**INSTRUCTIONS TO FOLLOW**
Count the lines in the records beneath this task that contain the string "Require", then give the count by itself.

** SOURCE INFORMATION follows **

(** * Learning-DSA-with-Python: dynamic array, two-sum and comparison sorts

    A shallow embedding of [data_structures/arrays.py] and
    [algorithms/sorting.py], followed by the properties of the
    specification that concern them.

    Python integers are unbounded, so they are [Z]; indices that the code
    only ever uses as positions of an existing list are [nat].  Python lists
    are [list]s, read and written through [getitem]/[setitem], which raise
    [IndexError] out of range as the interpreter does.  The [DynamicArray]
    object is mutated in place, also by a call that ends in an exception, so
    its methods are computations in a state-and-exception monad whose state
    survives a raise. *)

From stdpp Require Import gmap list sorting.
From Equations Require Import Equations.

#[local] Open Scope Z_scope.

(** ** Python primitives *)

Module Py.

(** The objects stored in the containers: [None] and integers. *)
Inductive value :=
| VNone
| VInt (n : Z).

#[export] Instance value_eq_dec : EqDecision value.
Proof. solve_decision. Defined.

(** Exceptions raised by the modelled code. *)
Inductive exn :=
| IndexError
| ValueError.

#[export] Instance exn_eq_dec : EqDecision exn.
Proof. solve_decision. Defined.

(** [l[i]] on a built-in list: a negative index counts from the end, and
    an index outside [-len(l), len(l))] raises (here: [None]). *)
Definition norm_index {A} (l : list A) (i : Z) : option nat :=
  let n := Z.of_nat (length l) in
  if (0 <=? i) && (i <? n) then Some (Z.to_nat i)
  else if (i <? 0) && (0 <=? i + n) then Some (Z.to_nat (i + n))
  else None.

Definition getitem {A} (l : list A) (i : Z) : option A :=
  k ← norm_index l i; l !! k.

(** [l[i] = x] on a built-in list. *)
Definition setitem {A} (l : list A) (i : Z) (x : A) : option (list A) :=
  k ← norm_index l i; Some (<[k := x]> l).

(** [range(a, b)]: a, a+1, ..., b-1. *)
Definition range (a b : Z) : list Z :=
  (λ k : nat, a + Z.of_nat k) <$> seq 0 (Z.to_nat (b - a)).

(** [range(a, b, -1)]: a, a-1, ..., b+1. *)
Definition range_down (a b : Z) : list Z :=
  (λ k : nat, a - Z.of_nat k) <$> seq 0 (Z.to_nat (a - b)).

(** [[x] * n]: the empty list when [n <= 0]. *)
Definition repeat_list {A} (x : A) (n : Z) : list A :=
  replicate (Z.to_nat n) x.

End Py.

(** ** [class DynamicArray] *)

Module DynamicArray.
Import Py.

Record t := Build {
  _capacity : Z;
  _size : Z;
  _array : list value
}.

(** A call of [_resize], recorded with the size the array had then. *)
Record resize_call := ResizeCall {
  new_capacity_arg : Z;
  size_at_call : Z
}.

(** What a method call leaves behind: the object after the call (mutated
    in place, whether or not the call raised), the calls of [_resize] made
    on the way, and the returned value or the exception. *)
Record outcome (A : Type) := Outcome {
  self_after : t;
  resizes : list resize_call;
  result : exn + A
}.
Arguments Outcome {A} _ _ _.
Arguments self_after {A} _.
Arguments resizes {A} _.
Arguments result {A} _.

Definition M (A : Type) : Type := t → outcome A.

Definition ret {A} (x : A) : M A := λ self, Outcome self [] (inr x).

Definition raise {A} (e : exn) : M A := λ self, Outcome self [] (inl e).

** End of SOURCE INFORMATION **

**RESPONSE BELOW**
2